What do you get when you offer an award-winning, North Carolina-based musician and songwriter an opportunity to collaborate with some of his favorite musicians in the whole world? Find out at a special evening we are calling Joe Newberry’s Heroes & Friends! Joining Newberry on stage will be mandolin icon Mike Compton; pioneering woman of bluegrass Alice Gerrard; triple threat fiddler, singer, and dancer April Verch; and founding member of legendary North Carolina band Red Clay Ramblers, Jim Watson. Start your new year with this exclusive, one-night only collaboration among these extraordinary artists!
“I am so excited to share the stage with these heroes of mine, who also happen to be some of my very favorite friends. I play often with each of them, but have never appeared with them all on the same stage at the same time. I am so excited at the prospect of this collaboration,” Newberry said, as he shared his thoughts on his fellow players.
“From his work with the legendary Nashville Bluegrass Band, John Hartford, and Elvis Costello to his key role in the soundtrack to O Brother, Where Art Thou, to his position as co-director of Monroe Mandolin Camp, Grammy Award-winner Mike Compton is one of our greatest musicians, whose playing helps tie together the history of traditional music and its future.”
“Alice Gerrard first received acclaim as a member of the ground-breaking duo Hazel and Alice in the 1960s. Along the way, she also founded the Old-Time Herald, a magazine dedicated to old-time music, and helped record and document traditional musicians. A recent Grammy nominee, Alice is the subject of a forthcoming documentary about her life and her work.”
“Canadian April Verch plays fiddle, sings, and dances – sometimes all at once, which is amazing to behold. The leader of the April Verch Band, she has toured full-time for almost 20 years. Not only a fine songwriter and singer, she was also named both Canadian Grand Masters Fiddle Champion and Canadian Open Fiddle Champion during her competition days.”
“Jim Watson co-founded the Red Clay Ramblers in 1973. During his time with the Ramblers, Jim performed on and off-Broadway, toured the world, and set a high bar for tenor singers and instrumentalists. For many years, he performed with Robin and Linda Williams, and now plays with the Piedmont Melody Makers, along with Alice Gerrard, Chris Brashear, and Cliff Hale.”
For his part, Newberry is a Missouri native and North Carolina transplant who has played music most of his life. His powerful and innovative banjo playing, as well as his songwriting, guitar skills, and singing have delighted audiences around the world and made him a fixture in the North Carolina and national roots music scenes.

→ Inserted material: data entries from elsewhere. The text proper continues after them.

(* ===== verification/Text.v ===== *)
(** * Text: the string operations of the standard library

    A Rust [str] is its UTF-8 bytes.  This file holds the formatting and
    parsing the source uses: [format!] with [{:0wx}], [{:X}] and [{:0w}],
    [from_str_radix], [strip_prefix], [strip_suffix], [split_once] and
    [split], with the round trips and the order they preserve. *)
From S2P Require Import Prelude Order.

(** ** Formatting *)
Definition digit_lower (d : Z) : byte :=
  byte_of_Z (if d <? 10 then 48 + d else 87 + d).
Definition digit_upper (d : Z) : byte :=
  byte_of_Z (if d <? 10 then 48 + d else 55 + d).

(** The last [w] digits of [z]. *)
Fixpoint fix_digits (dig : Z → byte) (base : Z) (w : nat) (z : Z) : bytes :=
  match w with
  | O => []
  | S w => fix_digits dig base w (z / base) ++ [dig (z mod base)]
  end.

(** How many digits [z] needs, at least one. *)
Fixpoint ndigits_fuel (fuel : nat) (base z : Z) : nat :=
  match fuel with
  | O => 1%nat
  | S fuel => if z <? base then 1%nat else S (ndigits_fuel fuel base (z / base))
  end.
Definition ndigits (base z : Z) : nat := ndigits_fuel (S (Z.to_nat (Z.log2 z))) base z.

(** [format!("{z:0wb}")]: at least [w] digits, zero padded. *)
Definition fmt_radix (dig : Z → byte) (base : Z) (w : nat) (z : Z) : bytes :=
  fix_digits dig base (w `max` ndigits base z) z.
Definition fmt_hex (w : nat) (z : Z) : bytes := fmt_radix digit_lower 16 w z.
Definition fmt_HEX (w : nat) (z : Z) : bytes := fmt_radix digit_upper 16 w z.
Definition fmt_dec (w : nat) (z : Z) : bytes := fmt_radix digit_lower 10 w z.

(** ** Parsing *)
(** [char::to_digit(base)]. *)
Definition to_digit (base : Z) (b : byte) : option Z :=
  let c := bval b in
  let d := if (48 <=? c) && (c <=? 57) then c - 48
           else if (97 <=? c) && (c <=? 122) then c - 87
           else if (65 <=? c) && (c <=? 90) then c - 55 else 255 in
  if d <? base then Some d else None.

Fixpoint parse_digits (base max acc : Z) (s : bytes) : option Z :=
  match s with
  | [] => Some acc
  | b :: s =>
      d ← to_digit base b;
      let acc' := acc * base + d in
      if acc' <=? max then parse_digits base max acc' s else None
  end.

(** [uN::from_str_radix(s, base)] with [max] the largest value of the
    type: one leading plus is allowed, a lone sign or an empty string is
    an error, and so is an overflow. *)
Definition from_str_radix (base max : Z) (s : bytes) : option Z :=
  match s with
  | [] => None
  | b :: s' =>
      if bval b =? 43
      then match s' with [] => None | _ => parse_digits base max 0 s' end
      else parse_digits base max 0 s
  end.

(** ** Cutting *)
Fixpoint strip_prefix (p s : bytes) : option bytes :=
  match p, s with
  | [], _ => Some s
  | a :: p, b :: s => if decide (a = b) then strip_prefix p s else None
  | _, [] => None
  end.
Definition starts_with (s p : bytes) : bool :=
  match strip_prefix p s with Some _ => true | None => false end.
Definition strip_suffix (p s : bytes) : option bytes :=
  match strip_prefix (rev p) (rev s) with Some r => Some (rev r) | None => None end.
Definition ends_with (s p : bytes) : bool :=
  match strip_suffix p s with Some _ => true | None => false end.

(** [s.split_once(c)] *)
Fixpoint split_once (c : byte) (s : bytes) : option (bytes * bytes) :=
  match s with
  | [] => None
  | b :: s =>
      if decide (b = c) then Some ([], s)
      else '(l, r) ← split_once c s; Some (b :: l, r)
  end.
(** [s.split(c).collect()] *)
Fixpoint split (c : byte) (s : bytes) : list bytes :=
  match s with
  | [] => [[]]
  | b :: s =>
      if decide (b = c) then [] :: split c s
      else match split c s with [] => [[b]] | w :: ws => (b :: w) :: ws end
  end.

(** [s.is_ascii()] *)
Definition is_ascii (s : bytes) : bool := forallb (λ b, bval b <? 128) s.

(** ** Lengths *)
Lemma length_fix_digits dig base w z : length (fix_digits dig base w z) = w.
Proof.
  revert z; induction w; intros; simpl; [done|]. rewrite length_app, IHw. simpl. lia.
Qed.
Lemma zlen_fix_digits dig base w z : zlen (fix_digits dig base w z) = Z.of_nat w.
Proof. unfold zlen. by rewrite length_fix_digits. Qed.
#[export] Hint Rewrite zlen_fix_digits : len.

(** ** Digits are recognised *)
Definition good_digits (dig : Z → byte) (base : Z) : Prop :=
  ∀ d, 0 ≤ d < base → to_digit base (dig d) = Some d ∧ bval (dig d) ≠ 43.

Lemma small_digits base P : (∀ n, (n < Z.to_nat base)%nat → P (Z.of_nat n)) →
  ∀ d, 0 ≤ d < base → P d.
Proof. intros H d Hd. rewrite <-(Z2Nat.id d) by lia. apply H. lia. Qed.

Ltac digit_cases :=
  apply small_digits; intros n Hn;
  do 16 (destruct n as [|n]; [split; vm_compute; congruence|]);
  exfalso; vm_compute in Hn; lia.
Lemma good_hex : good_digits digit_lower 16.
Proof. unfold good_digits. digit_cases. Qed.
Lemma good_HEX : good_digits digit_upper 16.
Proof. unfold good_digits. digit_cases. Qed.
Lemma good_dec : good_digits digit_lower 10.
Proof. 
  unfold good_digits. apply small_digits; intros n Hn.
  do 10 (destruct n as [|n]; [split; vm_compute; congruence|]).
  exfalso; vm_compute in Hn; lia.
Qed.

(** ** Round trips *)
Lemma parse_digits_app base max acc s k :
  parse_digits base max acc (s ++ k) =
  (a ← parse_digits base max acc s; parse_digits base max a k).
Proof.
  revert acc; induction s as [|b s IH]; intros acc; [done|]. simpl.
  destruct (to_digit base b); [|done]. simpl. destruct (_ <=? _); [apply IH|done].
Qed.

Section radix.
Context (dig : Z → byte) (base : Z) (Hbase : 1 < base) (Hdig : good_digits dig base).

Lemma parse_fix_digits max w z :
  0 ≤ z < base ^ Z.of_nat w → z ≤ max →
  parse_digits base max 0 (fix_digits dig base w z) = Some z.
Proof using Hbase Hdig.
  revert z. induction w as [|w IH]; intros z Hz Hm.
  - simpl in *. f_equal. lia.
  - rewrite Nat2Z.inj_succ, Z.pow_succ_r in Hz by lia.
    pose proof (Z.mod_pos_bound z base ltac:(lia)).
    pose proof (Z.div_mod z base ltac:(lia)).
    assert (0 ≤ z / base) by (apply Z.div_pos; lia).
    simpl. rewrite parse_digits_app, IH.
    + simpl. rewrite (proj1 (Hdig (z mod base) ltac:(lia))). simpl.
      replace (z / base * base + z mod base) with z by lia.
      by rewrite (proj2 (Z.leb_le _ _)).
    + split; [lia|]. apply Z.div_lt_upper_bound; lia.
    + nia.
Qed.

Lemma fix_digits_head w z :
  0 ≤ z → (0 < w)%nat → ∃ d s, 0 ≤ d < base ∧ fix_digits dig base w z = dig d :: s.
Proof using Hbase.
  revert z. induction w as [|w IH]; intros z Hz Hw; [lia|].
  pose proof (Z.mod_pos_bound z base ltac:(lia)).
  destruct w as [|w].
  - simpl. eauto.
  - destruct (IH (z / base)) as (d & s & Hd & E); [apply Z.div_pos; lia|lia|].
    change (fix_digits dig base (S (S w)) z) with
      (fix_digits dig base (S w) (z / base) ++ [dig (z mod base)]).
    rewrite E. simpl. eauto.
Qed.

Lemma from_str_fix_digits max w z :
  0 ≤ z < base ^ Z.of_nat w → z ≤ max → (0 < w)%nat →
  from_str_radix base max (fix_digits dig base w z) = Some z.
Proof using Hbase Hdig.
  intros Hz Hm Hw. destruct (fix_digits_head w z) as (d & s & Hd & E); [lia|done|].
  pose proof (parse_fix_digits max w z Hz Hm) as P. rewrite E in *.
  unfold from_str_radix. rewrite (proj2 (Z.eqb_neq _ _)); [done|].
  by apply Hdig.
Qed.

Lemma ndigits_fuel_ok fuel z :
  0 ≤ z < 2 ^ Z.of_nat fuel → z < base ^ Z.of_nat (ndigits_fuel fuel base z) ∧
    (0 < ndigits_fuel fuel base z)%nat.
Proof using Hbase.
  revert z. induction fuel as [|fuel IH]; intros z Hz.
  - simpl in *. lia.
  - cbn [ndigits_fuel]. destruct (z <? base) eqn:C; [simpl; lia|].
    rewrite Nat2Z.inj_succ, Z.pow_succ_r in Hz by lia.
    destruct (IH (z / base)) as [IH1 IH2].
    { split; [apply Z.div_pos; lia|]. apply Z.div_lt_upper_bound; [lia|].
      assert (0 < 2 ^ Z.of_nat fuel) by (apply Z.pow_pos_nonneg; lia). nia. }
    split; [|lia]. rewrite Nat2Z.inj_succ, Z.pow_succ_r by lia.
    pose proof (Z.div_mod z base ltac:(lia)).
    pose proof (Z.mod_pos_bound z base ltac:(lia)). nia.
Qed.
Lemma ndigits_ok z :
  0 ≤ z → z < base ^ Z.of_nat (ndigits base z) ∧ (0 < ndigits base z)%nat.
Proof using Hbase.
  intros. apply ndigits_fuel_ok. split; [done|].
  rewrite Nat2Z.inj_succ, Z2Nat.id by apply Z.log2_nonneg.
  destruct (decide (z = 0)) as [->|]; [done|].
  by apply Z.log2_spec; lia.
Qed.

(** Printing then parsing any value of the type gives it back. *)
Lemma from_str_fmt max w z :
  0 ≤ z ≤ max → from_str_radix base max (fmt_radix dig base w z) = Some z.
Proof using Hbase Hdig.
  intros Hz. destruct (ndigits_ok z) as [H1 H2]; [lia|].
  apply from_str_fix_digits; [|lia|lia]. split; [lia|].
  eapply Z.lt_le_trans; [exact H1|]. apply Z.pow_le_mono_r; lia.
Qed.

Lemma fmt_radix_inj w a b : 0 ≤ a → 0 ≤ b → fmt_radix dig base w a = fmt_radix dig base w b → a = b.
Proof using Hbase Hdig.
  intros A B E. pose proof (from_str_fmt (Z.max a b) w a ltac:(lia)) as Pa.
  pose proof (from_str_fmt (Z.max a b) w b ltac:(lia)) as Pb. rewrite E in Pa. congruence.
Qed.

(** A width wide enough for the value is the width printed. *)
Lemma ndigits_fuel_le fuel w z :
  0 ≤ z < base ^ Z.of_nat w → (0 < w)%nat → (ndigits_fuel fuel base z ≤ w)%nat.
Proof using Hbase.
  revert w z. induction fuel as [|fuel IH]; intros w z Hz Hw; cbn [ndigits_fuel]; [lia|].
  destruct (z <? base) eqn:C; [lia|]. destruct w as [|w]; [lia|].
  rewrite Nat2Z.inj_succ, Z.pow_succ_r in Hz by lia.
  destruct w as [|w]; [simpl in *; lia|].
  apply le_n_S, IH; [|lia].
  split; [apply Z.div_pos; lia|]. apply Z.div_lt_upper_bound; lia.
Qed.
Lemma fmt_fixed w z :
  0 ≤ z < base ^ Z.of_nat w → (0 < w)%nat →
  fmt_radix dig base w z = fix_digits dig base w z.
Proof using Hbase.
  intros. unfold fmt_radix. f_equal.
  pose proof (ndigits_fuel_le (S (Z.to_nat (Z.log2 z))) w z). unfold ndigits. lia.
Qed.
End radix.
Lemma fmt_hex_inj w a b : 0 ≤ a → 0 ≤ b → fmt_hex w a = fmt_hex w b → a = b.
Proof. apply (fmt_radix_inj _ 16 ltac:(lia) good_hex). Qed.
Lemma fmt_dec_inj w a b : 0 ≤ a → 0 ≤ b → fmt_dec w a = fmt_dec w b → a = b.
Proof. apply (fmt_radix_inj _ 10 ltac:(lia) good_dec). Qed.

(** ** Zero padded hex sorts like the number *)
Lemma list_cmp_app_eq {A} `{OrdOk A} (a b c d : list A) :
  length a = length b →
  list_cmp (a ++ c) (b ++ d) = lexc (list_cmp a b) (list_cmp c d).
Proof.
  revert b. induction a as [|x a IH]; intros [|y b] L; simpl in *; try lia; [done|].
  rewrite IH by lia. by destruct (ocmp x y).
Qed.

Lemma digit_lower_cmp x y :
  0 ≤ x < 16 → 0 ≤ y < 16 → ocmp (digit_lower x) (digit_lower y) = (x ?= y).
Proof.
  intros Hx Hy. unfold ocmp, byte_ord, digit_lower. rewrite !bval_byte_of_Z.
  destruct (x <? 10) eqn:?, (y <? 10) eqn:?; rewrite !Z.mod_small by lia;
    destruct (x ?= y) eqn:C; rewrite ?Z.compare_eq_iff, ?Z.compare_lt_iff,
      ?Z.compare_gt_iff in *; lia.
Qed.

Lemma hex_cmp w x y :
  0 ≤ x < 16 ^ Z.of_nat w → 0 ≤ y < 16 ^ Z.of_nat w →
  list_cmp (fix_digits digit_lower 16 w x) (fix_digits digit_lower 16 w y) = (x ?= y).
Proof.
  revert x y. induction w as [|w IH]; intros x y Hx Hy.
  - simpl in *. symmetry. apply Z.compare_eq_iff. lia.
  - rewrite Nat2Z.inj_succ, Z.pow_succ_r in Hx, Hy by lia.
    pose proof (Z.div_mod x 16 ltac:(lia)). pose proof (Z.div_mod y 16 ltac:(lia)).
    pose proof (Z.mod_pos_bound x 16 ltac:(lia)).
    pose proof (Z.mod_pos_bound y 16 ltac:(lia)).
    cbn [fix_digits]. rewrite list_cmp_app_eq by by rewrite !length_fix_digits.
    rewrite IH by lia. cbn [list_cmp].
    rewrite digit_lower_cmp by done.
    destruct (x / 16 ?= y / 16) eqn:C1; simpl;
      [destruct (x mod 16 ?= y mod 16) eqn:C2; simpl|..];
      symmetry; rewrite ?Z.compare_eq_iff, ?Z.compare_lt_iff, ?Z.compare_gt_iff in *; lia.
Qed.

(** ** Cutting what was put together *)
Lemma strip_prefix_app p s : strip_prefix p (p ++ s) = Some s.
Proof. induction p as [|b p IH]; simpl; [by destruct s|]. by rewrite decide_True. Qed.
Lemma strip_prefix_inv p s r : strip_prefix p s = Some r → s = p ++ r.
Proof.
  revert s. induction p as [|a p IH]; intros [|b s]; simpl; try congruence.
  case_decide; [|done]. subst. intros ?%IH. by subst.
Qed.
Lemma starts_with_spec k p : starts_with k p = true ↔ ∃ r, k = p ++ r.
Proof.
  unfold starts_with. split.
  - destruct (strip_prefix p k) eqn:E; [|done]. intros _. apply strip_prefix_inv in E. eauto.
  - intros [r ->]. by rewrite strip_prefix_app.
Qed.
Lemma strip_suffix_app p s : strip_suffix p (s ++ p) = Some s.
Proof.
  unfold strip_suffix. rewrite rev_app_distr, strip_prefix_app. by rewrite rev_involutive.
Qed.
Lemma strip_suffix_inv p s r : strip_suffix p s = Some r → s = r ++ p.
Proof.
  unfold strip_suffix. destruct (strip_prefix _ _) eqn:E; [|done].
  intros [= <-]. apply strip_prefix_inv in E.
  apply (f_equal (@rev _)) in E. rewrite rev_involutive in E.
  by rewrite E, rev_app_distr, rev_involutive.
Qed.
Lemma starts_with_app p s : starts_with (p ++ s) p = true.
Proof. unfold starts_with. by rewrite strip_prefix_app. Qed.

Lemma split_once_app c l r : c ∉ l → split_once c (l ++ c :: r) = Some (l, r).
Proof.
  induction l as [|b l IH]; intros N; simpl; [by rewrite decide_True|].
  rewrite decide_False by set_solver. rewrite IH by set_solver. done.
Qed.
Lemma split_none c s : c ∉ s → split c s = [s].
Proof.
  induction s as [|b s IH]; intros N; simpl; [done|].
  rewrite decide_False by set_solver. by rewrite IH by set_solver.
Qed.
Lemma split_cons c w s : c ∉ w → split c (w ++ c :: s) = w :: split c s.
Proof.
  induction w as [|b w IH]; intros N; simpl; [by rewrite decide_True|].
  rewrite decide_False by set_solver. by rewrite IH by set_solver.
Qed.

(** No digit is a separator. *)
Lemma fix_digits_forall (P : byte → Prop) dig base w z :
  0 < base → (∀ d, 0 ≤ d < base → P (dig d)) → Forall P (fix_digits dig base w z).
Proof.
  intros Hb HP. revert z. induction w as [|w IH]; intros z; simpl; [done|].
  apply Forall_app. split; [apply IH|]. constructor; [|done].
  apply HP. apply Z.mod_pos_bound. lia.
Qed.
Lemma fix_digits_no_sep c base w z dig :
  0 < base → (∀ d, 0 ≤ d < base → dig d ≠ c) → c ∉ fix_digits dig base w z.
Proof.
  intros Hb Hd Hc. assert (F := fix_digits_forall (λ b, b ≠ c) dig base w z Hb Hd).
  rewrite Forall_forall in F. by apply F in Hc.
Qed.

Newberry’s songs are often recorded by artists in the folk and bluegrass world. The Gibson Brothers’ version of his song “Singing As We Rise,” featuring guest vocalist Ricky Skaggs, won the 2012 IBMA “Gospel Recorded Performance” award. In 2013, Newberry shared co-writing honors with Eric Gibson for the IBMA Song of the Year, “They Called It Music.”
A longtime, frequent guest on Garrison Keillor’s A Prairie Home Companion, Newberry was a featured singer on the Transatlantic Sessions tour in the United Kingdom with fiddler Aly Bain and Dobro master Jerry Douglas, and at the Transatlantic Sessions debut at Merlefest with James Taylor, Maura O’Connell, and Sarah Jarosz, among others.